• Assignment:
Copy out each line of the listing below where the string "SlotMap" appears.

::::::

(* ===== verification/KernelUrls.v ===== *)
(** Addresses and lifecycle in related graphs
    (crates/graph/graph-kernel/src/graph/mod.rs): moving a node to another URL,
    adding a node, removing one. *)

From S2P Require Import Prelude Wire Journal SlotMap Stemma StableGraph GraphLog KernelEdges KernelGraph KernelNav KernelNode KernelImports KernelDelta KernelRelate.

Local Open Scope Z_scope.

Section urls.
Context {G : Type → Type → Type} `{StableGraph G} {M : Type → Type} `{SlotMap M} `{HashOrder} `{WebText}.
Context {U : Type} `{Countable U} `{UuidText U} {J D : Type} `{EqDecision J}.
Context `{Facet J VisitHistoryFacet} `{Facet J (list NodeImportProvenance)} `{!FacetRoundtrip J VisitHistoryFacet}.

Abbreviation Graph := (KGraph (G := G) (N := Node U) (Id := U) (R := Rest (U := U) (J := J) (D := D))).
Implicit Types (g h : Graph) (i j : U) (k key : Z).
Abbreviation text := uuid_to_string.
Abbreviation wf := (kg_wf n_id).

(** ** The index *)

Definition urls_nonempty g : Prop := ∀ url, url_to_nodes (k_rest g) !! url ≠ Some [].

Lemma urls_push g u k url :
  get_nodes_by_url (push_url u k g) url = get_nodes_by_url g url ++ (if decide (url = u) then [k] else []).
Proof.
  unfold get_nodes_by_url, push_url. cbn. case_decide as Hd.
  - subst. by rw lookup_insert_eq.
  - rw lookup_insert_ne // app_nil_r. done.
Qed.
Lemma push_nonempty g u k : urls_nonempty g → urls_nonempty (push_url u k g).
Proof.
  intros Hg url. unfold push_url. cbn. destruct (decide (url = u)) as [->|Hu]; [|rw lookup_insert_ne //; apply Hg].
  rw lookup_insert_eq. intros [= Hn]. by destruct (app_cons_not_nil _ _ _ (eq_sym Hn)).
Qed.

Lemma urls_remove g u k url :
  get_nodes_by_url (remove_url_mapping u k g) url = if decide (url = u) then filter (λ x, x ≠ k) (get_nodes_by_url g url) else get_nodes_by_url g url.
Proof.
  unfold get_nodes_by_url, remove_url_mapping. destruct (url_to_nodes (k_rest g) !! u) as [keys|] eqn:Eu; cycle 1.
  { case_decide as Hd; [|done]. subst. by rw Eu. }
  case_decide as Hd.
  - subst. rw Eu. cbn. destruct (filter _ keys); [by rw lookup_delete_eq|by rw lookup_insert_eq].
  - cbn. destruct (filter _ keys); [by rw lookup_delete_ne|by rw lookup_insert_ne].
Qed.
Lemma remove_nonempty g u k : urls_nonempty g → urls_nonempty (remove_url_mapping u k g).
Proof.
  intros Hg url. unfold remove_url_mapping. destruct (url_to_nodes (k_rest g) !! u) as [keys|]; [|apply Hg]. cbn.
  destruct (filter _ keys) eqn:Ef; (destruct (decide (url = u)) as [->|Hu]; [by rw ?lookup_delete_eq ?lookup_insert_eq|]).
  - by rw lookup_delete_ne.
  - by rw lookup_insert_ne.
Qed.

Lemma filter_absent k (l : list Z) : k ∉ l → filter (λ x, x ≠ k) l = l.
Proof. intros Hk. induction l as [|x l IH]; [done|]. apply not_elem_of_cons in Hk as [Hx Hl]. rw filter_cons_True //. by rw IH. Qed.

(** The key of a node is only under the node's own URL. *)
Lemma urls_forget g k n old url :
  k_inv g → get_node g k = Some n → node_url n = Some old →
  (if decide (url = old) then filter (λ x, x ≠ k) (get_nodes_by_url g url) else get_nodes_by_url g url) =
  filter (λ x, x ≠ k) (get_nodes_by_url g url).
Proof.
  intros Hg Hn Ho. case_decide as Hd; [done|]. rw filter_absent //. rw (iv_urls g Hg). intros (m & Hm & Hu). congruence.
Qed.

Lemma ids_forget g k i (l : list Z) :
  wf g → get_node_key_by_id g i = Some k → node_id_of g <$> filter (λ x, x ≠ k) l = filter (λ o, o ≠ Some i) (node_id_of g <$> l).
Proof.
  intros Hw Hk. induction l as [|x l IH]; [done|]. cbn [fmap list_fmap]. rw !filter_cons.
  assert (x ≠ k ↔ node_id_of g x ≠ Some i) as Hx by (rw node_id_key // Hk; naive_solver).
  case_decide; case_decide; try tauto. cbn. by rw IH.
Qed.

(** ** Moving a node *)

Definition moved_node (n : Node U) (old new : string) : Node U :=
  node_with_addresses [address_from_url new]
    (node_with_images (if bool_decide (cached_host_from_url old ≠ cached_host_from_url new) then delete Favicon (n_images n) else n_images n) n).

Lemma as_url_from_url url : as_url_str (address_from_url url) = url.
Proof. unfold address_from_url. by repeat case_match. Qed.
Lemma moved_url n old new : node_url (moved_node n old new) = Some new.
Proof. unfold node_url, primary_address. cbn. by rw as_url_from_url. Qed.

Lemma node_url_address g k n : k_inv g → get_node g k = Some n → ∃ a, n_addresses n = [a] ∧ node_url n = Some (as_url_str a).
Proof. intros Hg Hn. destruct (iv_address g Hg k n Hn) as [a Ha]. exists a. split; [done|]. unfold node_url, primary_address. by rw Ha. Qed.

Lemma update_url_spec g k n new :
  k_inv g → get_node g k = Some n → ∃ old W,
  node_url n = Some old ∧ update_node_url g k new = Some (with_urls W (put_node k (moved_node n old new) g), Some old) ∧
  (∀ url, default [] (W !! url) = filter (λ x, x ≠ k) (get_nodes_by_url g url) ++ (if decide (url = new) then [k] else [])) ∧
  (∀ url, W !! url ≠ Some []).
Proof.
  intros Hg Hn. destruct (node_url_address g k n Hg Hn) as (a & Ha & Hu). unfold node_url in Hu.
  set (n' := moved_node n (as_url_str a) new). set (g' := push_url new k (remove_url_mapping (as_url_str a) k (put_node k n' g))).
  exists (as_url_str a), (url_to_nodes (k_rest g')). split_and!; [done| | |].
  - unfold update_node_url. rw Hn Hu. cbn. do 2 f_equal. rw Ha. fold (moved_node n (as_url_str a) new). fold n'. fold g'.
    unfold g', push_url, remove_url_mapping. by destruct (_ !! as_url_str a).
  - intros url. change (default [] (url_to_nodes (k_rest g') !! url)) with (get_nodes_by_url g' url). unfold g'. rw urls_push urls_remove.
    f_equal. by apply (urls_forget g k n).
  - apply push_nonempty, remove_nonempty. intros url. apply (iv_urls_nonempty g Hg).
Qed.

Section moved.
Context g k (new : string) (n n' : Node U) (W : gmap string (list Z)).
Hypothesis Hg : k_inv g.
Hypothesis Hn : get_node g k = Some n.
Hypothesis Hid : n_id n' = n_id n.
Hypothesis Ha : n_addresses n' = [address_from_url new].
Hypothesis HW : ∀ url, default [] (W !! url) = filter (λ x, x ≠ k) (get_nodes_by_url g url) ++ (if decide (url = new) then [k] else []).
Hypothesis HW' : ∀ url, W !! url ≠ Some [].
Abbreviation g' := (with_urls W (put_node k n' g)).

::::::

• Solution to the problem:
From S2P Require Import Prelude Wire Journal SlotMap Stemma StableGraph GraphLog KernelEdges KernelGraph KernelNav KernelNode KernelImports KernelDelta KernelRelate.
Context {G : Type → Type → Type} `{StableGraph G} {M : Type → Type} `{SlotMap M} `{HashOrder} `{WebText}.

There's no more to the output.